I guess all this trying-to-become-a-teacher stuff has been what's brought up all the memories of my own school days. It's sometimes surprising how clearly I can recall some of the things I do from so long ago. I have a lot of memories from kindergarten, one of them which scarred me more deeply than I realized until a few years ago. (More about that one in Part 2.)
I had a really nice teacher when I was in K5 - her name was Mrs. Browder. I also had a boyfriend. His name was Charles and when I look back at my yearbooks, I still think he was kind of cute. :) I was apparently mature at a very early age. We dated all the way through kindergarten and first grade, when our puppy love was torn asunder by my move to Public School. Oh, if I had only known how to be angst-y at that age, I could have honed my drama skills early!
Where was I?
Oh yeah, kindergarten. I'm not sure how much my K5 experience compares to others, but we learned how to DANCE. Not like tap or jazz or ballet or anything. I don't actually know what kind it was, but I'm sure it would have been appropriately conservative. I mean, it's not like Mom would have been dropping Charles and me off at the local club for a session of bumping and grinding. Not like this kid who is learning how to dance from exposure to Beyonce videos. How can I compete? Anyway, back to me! Whenever it was time for our dance lessons, all the girls had to line up on the wall and the boys would choose their dance partners. (See, totally conservative! Proper girls didn't ask boys to dance back in the early 80's!) Charles of course always picked me. Awwww... And then there was always ONE dance where the girls had to choose a boy to dance with for the Sadie Hawkins version of dance lessons. And of course I always picked him.

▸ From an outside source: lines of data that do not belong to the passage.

Lemma morecore_wp L A h n (R : Z -> uheap -> Prop) :
  heap_ok L A h -> 1 <= n < 2 ^ 28 ->
  (sbrk_ok (brk h) (8 * core n) = false -> R 0 h) ->
  (forall L' m' f x, sbrk_ok (brk h) (8 * core n) = true ->
     heap_ok L' A (MkUH m' (brk h + 8 * core n) f) -> units L' = units L + core n -> keeps A (hmem h) m' ->
     x ∈ L' -> n <= x.2 -> (length L' <= S (length L))%nat -> R f (MkUH m' (brk h + 8 * core n) f)) ->
  wp (morecore n) R h.
Proof.
  intros Hok Hn H0 H1. assert (n <= core n < 2 ^ 28) as Hcore by (unfold core; destruct (Z.ltb_spec n 4096); lia). unfold morecore. fold (core n). set (nu := core n) in *.
  unfold sbrk. apply wp_bind, wp_bind, wp_gets. rewrite u32_small by lia. replace (s32 (nu * 8)) with (8 * nu) by (rewrite s32_small; lia).
  pose proof (ho_pos _ _ _ _ Hok) as (P1 & P2 & P3). destruct (sbrk_ok (brk h) (8 * nu)) eqn:Es.
  - pose proof (sbrk_limit (brk h) (8 * nu) ltac:(lia) ltac:(lia) Es) as Hlim. apply wp_bind, wp_modify, wp_ret. destruct (Z.eqb_spec (brk h) (u32 (-1))) as [E|_]; [vm_compute (u32 (-1)) in E; lia|].
    unfold h_set_size. apply wp_bind, wp_modify. rewrite padd_small by lia. destruct (grown_ok L A h nu Hok) as [Hok1 Hk1]; [lia|lia|].
    unfold hadd. rewrite padd_small by lia. apply wp_bind. change (brk h + 8 * 1) with ((brk h, nu).1 + 8). eapply free_wp; [exact Hok1|done|]. cbn [hmem brk snd].
    intros L' m' f Hok' Hu (x & Hx & Hxn) Hl Hk. apply wp_gets. cbn [freep]. eapply H1; try done; [|lia].
    intros w b Hw Hb. etransitivity; [by apply (Hk w)|by apply (Hk1 w)].
  - apply wp_ret. rewrite Z.eqb_refl. by apply wp_ret, H0.
Qed.

(** ** The allocator *)

Lemma refill_wp L A h n f (R : Z -> uheap -> Prop) :
  heap_ok L A h -> 1 <= n < 2 ^ 28 -> (S (length L) <= f)%nat ->
  (sbrk_ok (brk h) (8 * core n) = false -> R 0 h) ->
  (forall L' m' p b, sbrk_ok (brk h) (8 * core n) = true -> heap_ok L' ((b, n) :: A) (MkUH m' (brk h + 8 * core n) p) ->
     units L' + n = units L + core n -> keeps A (hmem h) m' -> R (b + 8) (MkUH m' (brk h + 8 * core n) p)) ->
  wp (refill f n) R h.
Proof.
  intros Hok Hn Hf H0 H1. unfold refill. apply wp_bind. eapply morecore_wp; [exact Hok|done|intros E; rewrite Z.eqb_refl; by apply wp_ret, H0|].
  intros L' m' p x Es Hok' Hu Hk Hx Hxn Hl. pose proof (ho_freep _ _ _ _ Hok') as Hp. apply list_elem_of_fmap in Hp as (q & Hq & Hq'). cbn [freep] in Hq.
  pose proof (ho_bounds _ _ _ _ q Hok' ltac:(elem)). destruct (Z.eqb_spec p 0) as [E|_]; [lia|]. unfold h_ptr. apply wp_bind, wp_gets.
  replace f with (length L' + (f - length L'))%nat by lia. apply (full_round_wp L' A (MkUH m' (brk h + 8 * core n) p)); [done|lia| |].
  - intros L2 m2 p2 b Hok2 Hu2 Hk2. eapply H1; [done|exact Hok2|lia|]. intros w c Hw Hc. etransitivity; [by apply (Hk2 w)|by apply (Hk w)].
  - intros Hs. specialize (Hs x Hx). lia.
Qed.

(** The heap: not set up yet, or with free blocks [L] and blocks given out [A]. *)
Definition heap (L A : list ublock) (h : uheap) : Prop :=
  heap_ok L A h \/ freep h = 0 /\ L = [] /\ A = [] /\ 0 < base /\ base + 8 <= brk h <= 2 ^ 31.

Lemma heap_first h :
  freep h = 0 -> 0 < base -> base + 8 <= brk h <= 2 ^ 31 ->
  heap_ok [(base, 0)] [] (MkUH (poke32 (base + 4) 0 (poke32 base base (hmem h))) (brk h) base).
Proof.
  intros Hf H0 H1. destruct (fields_poke base base (hmem h)) as (F1 & _); [lia|lia|lia|].
  destruct (fields_poke base 0 (poke32 base base (hmem h))) as (_ & F2 & F3 & F4); [lia|lia|lia|]. split; cbn; try done.
  - by eexists.
  - repeat constructor.
  - intros x ->%list_elem_of_singleton. by left.
  - by intros x ->%list_elem_of_singleton.
  - split; [by rewrite F4|done].
  - intros x ->%list_elem_of_singleton. done.
  - set_solver.
Qed.

(** The units [malloc] asks for, the header included. *)
Definition nunits (nbytes : Z) : Z := (nbytes + 7) / 8 + 1.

Does anybody actually know who Sadie Hawkins is, by the way? I feel the need to know this now for some reason. *searches the interwebz for info...*
Holy crap! Okay, I know it was considered forward for a girl to ask a boy out or for a dance or whatever, but I never realized quite how condescending this whole Sadie Hawkins thing is! Prepare to be insulted. (Or maybe it's just me.)
I also remember playing outside on the playground. Being a private Christian school, all the girls were required to wear dresses. Which meant we had to wear the appropriate hosiery and dress shoes. Do you know how infuriating it is to try to play on dew-slicked grass in a pair of slippery dress shoes? We played things like Red Light, Green Light; Mother May I; and Duck, Duck, Goose. That last one was one I particularly hated. For any of you who may have been spared this game as a child, everyone sits in a circle with one person being chosen as "It". That person walks around the outside of the circle tapping each player on the head and saying "Duck, Duck..." over and over until they choose to name one player the "Goose". The "Goose" then has to chase the other person around the circle and the first person back to the empty spot is the winner and the one left standing takes over being "It". Of course I could never run properly because I had to try to keep from slipping on the grass (and really, aren't kindergarteners vertically-challenged enough?) and letting my dress fly up over my head and/or shredding my pantyhose. I hated being forced to play that game. No wonder so many girls seem to be less physically active then boys. Put those boys in a dress, pantyhose, and some patent leather Mary Janes and see how well they can run! This same dress code meant the girls weren't allowed to play on the monkey bars because the boys would be able to look up our dresses. Um, maybe you should keep the pervert boys away so the girls can use them too? No wonder I have no upper arm strength.